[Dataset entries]

####

(** * bufplugin-go: the plugin information spec and the test-file compiler

    A shallow embedding of

    - package [info]: [ValidateSpec] and [InfoForSpec];
    - package [generatetest]: [RequestSpec.ToRequest],
      [ProtoFileSpec.ToFileDescriptors], [compile] and its helpers, which turn
      the files linked by the protocompile compiler into a flat,
      dependency-ordered list of annotated file descriptors.

    Go values are modelled as follows.  A [string] is a [string]; a map used
    as a set ([map[string]struct{}]) is a [gset string]; the map of sets
    [map[string]map[string]struct{}] is a [gmap string (gset string)]; a slice
    whose nil-ness is observable to the caller is a [slice] (an optional list,
    [None] being the nil slice); a nilable pointer is an [option]; a returned
    pair [(value, error)] is a pair whose second component is an
    [option error], [None] being the nil error.  Libraries outside the
    repository (path/filepath, net/url, spdx, protocompile) and the packages
    descriptor, option and generate of the repository, whose code these two
    packages only call, are parameters, gathered in type classes. *)

From Stdlib Require Import Ascii String.
From stdpp Require Import gmap strings list fin_maps.

Open Scope string_scope.
Open Scope list_scope.
Set Warnings "-register-all,-clear-no-such-hyp".

(** ** Go values shared by both packages *)

(** The [error] values the code builds or passes on. *)
Inductive error : Type :=
| errors_New (text : string)
| newValidateSpecError (message : string)
| newValidateSpecErrorf (format : string) (arg : string)
| newValidateSpecErrorf_wrap (format : string) (wrapped : error)
| library_error (text : string).

(** A Go slice whose nil-ness matters: [None] is the nil slice. *)
Definition slice (A : Type) : Type := option (list A).

(** [int32(i)] for a non-negative [int] index: two's complement wrap-around. *)
Definition int32 (i : Z) : Z := ((i + 2 ^ 31) `mod` 2 ^ 32 - 2 ^ 31)%Z.

(** ** Package info *)

(** [info.Spec]. *)
Record Spec : Type := {
  URL : string;
  SPDXLicenseID : string;
  LicenseText : string;
  LicenseURL : string;
  DocShort : string;
  DocLong : string
}.

(** The part of [*url.URL] that the code reads. *)
Record url_URL : Type := { Host : string }.

(** net/url, the spdx license list, and the [License] and [Doc] interfaces
    of package info. *)
Class InfoLibraries : Type := {
  url_Parse : string → url_URL + error;
  spdx_License : Type;
  spdx_LicenseForID : string → option spdx_License;
  License : Type;
  Doc : Type
}.

(** The private struct [info] behind the [Info] interface. *)
Record info `{InfoLibraries} : Type := newInfo {
  info_url : option url_URL;
  info_license : option License;
  info_doc : option Doc
}.

(** The interface [Info]; a nil interface value is [None]. *)
Definition Info `{InfoLibraries} : Type := option info.

Definition validateSpecAbsoluteURL `{InfoLibraries} (urlString : string) : option error :=
  match url_Parse urlString with
  | inr err => Some (newValidateSpecErrorf_wrap "invalid URL: %w" err)
  | inl url =>
      if decide (Host url = "")
      then Some (newValidateSpecErrorf "invalid URL: must be absolute: %q" urlString)
      else None
  end.

(** Sequencing of checks: the first non-nil error is returned. *)
Definition orElse (check : option error) (rest : option error) : option error :=
  match check with
  | Some err => Some err
  | None => rest
  end.

Definition ValidateSpec `{InfoLibraries} (spec : Spec) : option error :=
  orElse (if decide (URL spec ≠ "") then validateSpecAbsoluteURL (URL spec) else None)
 (orElse (if decide (SPDXLicenseID spec ≠ "")
          then match spdx_LicenseForID (SPDXLicenseID spec) with
               | Some _ => None
               | None => Some (newValidateSpecErrorf "invalid SPDXLicenseID: %q"
                                 (SPDXLicenseID spec))
               end
          else None)
 (orElse (if decide (LicenseText spec ≠ "" ∧ LicenseURL spec ≠ "")
          then Some (newValidateSpecError "only one of LicenseText and LicenseURL can be set")
          else None)
 (orElse (if decide (LicenseURL spec ≠ "")
          then validateSpecAbsoluteURL (LicenseURL spec)
          else None)
 (orElse (if decide (DocShort spec = "" ∧ DocLong spec ≠ "")
          then Some (newValidateSpecError "DocShort is empty while DocLong is not empty")
          else None)
  None)))).

Definition InfoForSpec `{InfoLibraries} (spec : Spec) : Info * option error :=
  match ValidateSpec spec with
  | Some err => (None, Some err)
  | None => (None, Some (errors_New "TODO"))
  end.

(** ** Package generatetest: the data *)

(** A linked file, [protoreflect.FileDescriptor], as far as the code looks at
    it: [Path()] and [Imports()].  The import graph the compiler returns is
    finite and acyclic, so a file is a finite tree whose shared files are
    repeated. *)
Inductive protoreflect_FileDescriptor : Type :=
  mkFile { Path : string; Imports : list protoreflect_FileDescriptor }.

(** [descriptorpb.FileDescriptorProto], as far as the code looks at it. *)
Record FileDescriptorProto : Type := {
  Name : string;
  Dependency : list string
}.

(** [protoutil.ProtoFromFileDescriptor]: the proto of a linked file carries
    the file's path as its name and the paths of its imports, in order, as
    its dependency list. *)
Definition ProtoFromFileDescriptor (file : protoreflect_FileDescriptor) : FileDescriptorProto :=
  {| Name := Path file; Dependency := map Path (Imports file) |}.

(** [descriptorv1.FileDescriptor]: a proto with the three annotations. *)
Record descriptorv1_FileDescriptor : Type := {
  GetFileDescriptorProto : FileDescriptorProto;
  IsImport : bool;
  IsSyntaxUnspecified : bool;
  UnusedDependency : slice Z
}.

(** A warning, [reporter.ErrorWithPos], through the three observations the
    code makes of it: [GetPosition().Filename], [errors.Is(w,
    parser.ErrNoSyntax)], and [errors.As(w, &linker.ErrorUnusedImport)]
    together with [UnusedImport()] when it matches. *)
Record ErrorWithPos : Type := {
  Filename : string;
  Is_ErrNoSyntax : bool;
  As_ErrorUnusedImport : option string
}.

(** What one call of [compiler.Compile] leaves behind: the linked files, the
    error, and the warnings the reporter appended while it ran. *)
Record CompileResult : Type := {
  files : list protoreflect_FileDescriptor;
  err : option error;
  warningErrorsWithPos : list ErrorWithPos
}.

(** A computation that may invoke the compiler: it either returns, or calls
    [Compiler.Compile] with the resolver's import paths and the files, and
    goes on from what the compiler produced. *)
Inductive Run (A : Type) : Type :=
| Return (a : A)
| CompilerCompile (ImportPaths : list string) (fileNames : list string)
    (continue : CompileResult → Run A).
Arguments Return {A} a.
Arguments CompilerCompile {A} ImportPaths fileNames continue.

Fixpoint Run_bind {A B : Type} (m : Run A) (k : A → Run B) : Run B :=
  match m with
  | Return a => k a
  | CompilerCompile dirs names continue =>
      CompilerCompile dirs names (λ r, Run_bind (continue r) k)
  end.

(** Running a computation against a compiler. *)
Fixpoint run {A : Type} (compiler : list string → list string → CompileResult)
    (m : Run A) : A :=
  match m with
  | Return a => a
  | CompilerCompile dirs names continue => run compiler (continue (compiler dirs names))
  end.

(** The number of compiler invocations of a run. *)
Fixpoint invocations {A : Type} (compiler : list string → list string → CompileResult)
    (m : Run A) : nat :=
  match m with
  | Return _ => 0
  | CompilerCompile dirs names continue =>
      S (invocations compiler (continue (compiler dirs names)))
  end.

(** path/filepath. *)
Class Filepath : Type := {
  filepath_Clean : string → string;
  filepath_FromSlash : string → string;
  filepath_ToSlash : string → string
}.

(** Package descriptor of the repository: its [FileDescriptor] interface and
    the conversion from the annotated protos.  Nothing is assumed of the
    conversion, in particular not that it keeps the order of the protos. *)
Class Descriptor : Type := {
  descriptor_FileDescriptor : Type;
  FileDescriptorsForProtoFileDescriptors :
    list descriptorv1_FileDescriptor → slice descriptor_FileDescriptor * option error
}.

(** Packages option and generate of the repository. *)
Class Generate `{Descriptor} : Type := {
  OptionsMap : Type;
  option_Options : Type;
  option_NewOptions : OptionsMap → option_Options + error;
  generate_Request : Type;
  generate_NewRequest :
    slice descriptor_FileDescriptor → option_Options → option generate_Request * option error
}.

Record ProtoFileSpec : Type := {
  DirPaths : list string;
  FilePaths : list string
}.

Record RequestSpec `{Generate} : Type := {
  Files : option ProtoFileSpec;
  Options : OptionsMap
}.

(** ** Package generatetest: the code *)

Definition validateProtoFileSpec (protoFileSpec : ProtoFileSpec) : option error :=
  if decide (length (DirPaths protoFileSpec) = 0)
  then Some (errors_New "no DirPaths specified on ProtoFileSpec")
  else if decide (length (FilePaths protoFileSpec) = 0)
  then Some (errors_New "no FilePaths specified on ProtoFileSpec")
  else None.

Definition fromSlashPaths `{Filepath} (paths : list string) : list string :=
  map (λ path, filepath_Clean (filepath_FromSlash path)) paths.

####

Return, with no change at all, every line in the entries above from the line containing "(** A linked" through the line containing "Definition ProtoFromFileDescriptor (file".

(** A linked file, [protoreflect.FileDescriptor], as far as the code looks at
    it: [Path()] and [Imports()].  The import graph the compiler returns is
    finite and acyclic, so a file is a finite tree whose shared files are
    repeated. *)
Inductive protoreflect_FileDescriptor : Type :=
  mkFile { Path : string; Imports : list protoreflect_FileDescriptor }.

(** [descriptorpb.FileDescriptorProto], as far as the code looks at it. *)
Record FileDescriptorProto : Type := {
  Name : string;
  Dependency : list string
}.

(** [protoutil.ProtoFromFileDescriptor]: the proto of a linked file carries
    the file's path as its name and the paths of its imports, in order, as
    its dependency list. *)
Definition ProtoFromFileDescriptor (file : protoreflect_FileDescriptor) : FileDescriptorProto :=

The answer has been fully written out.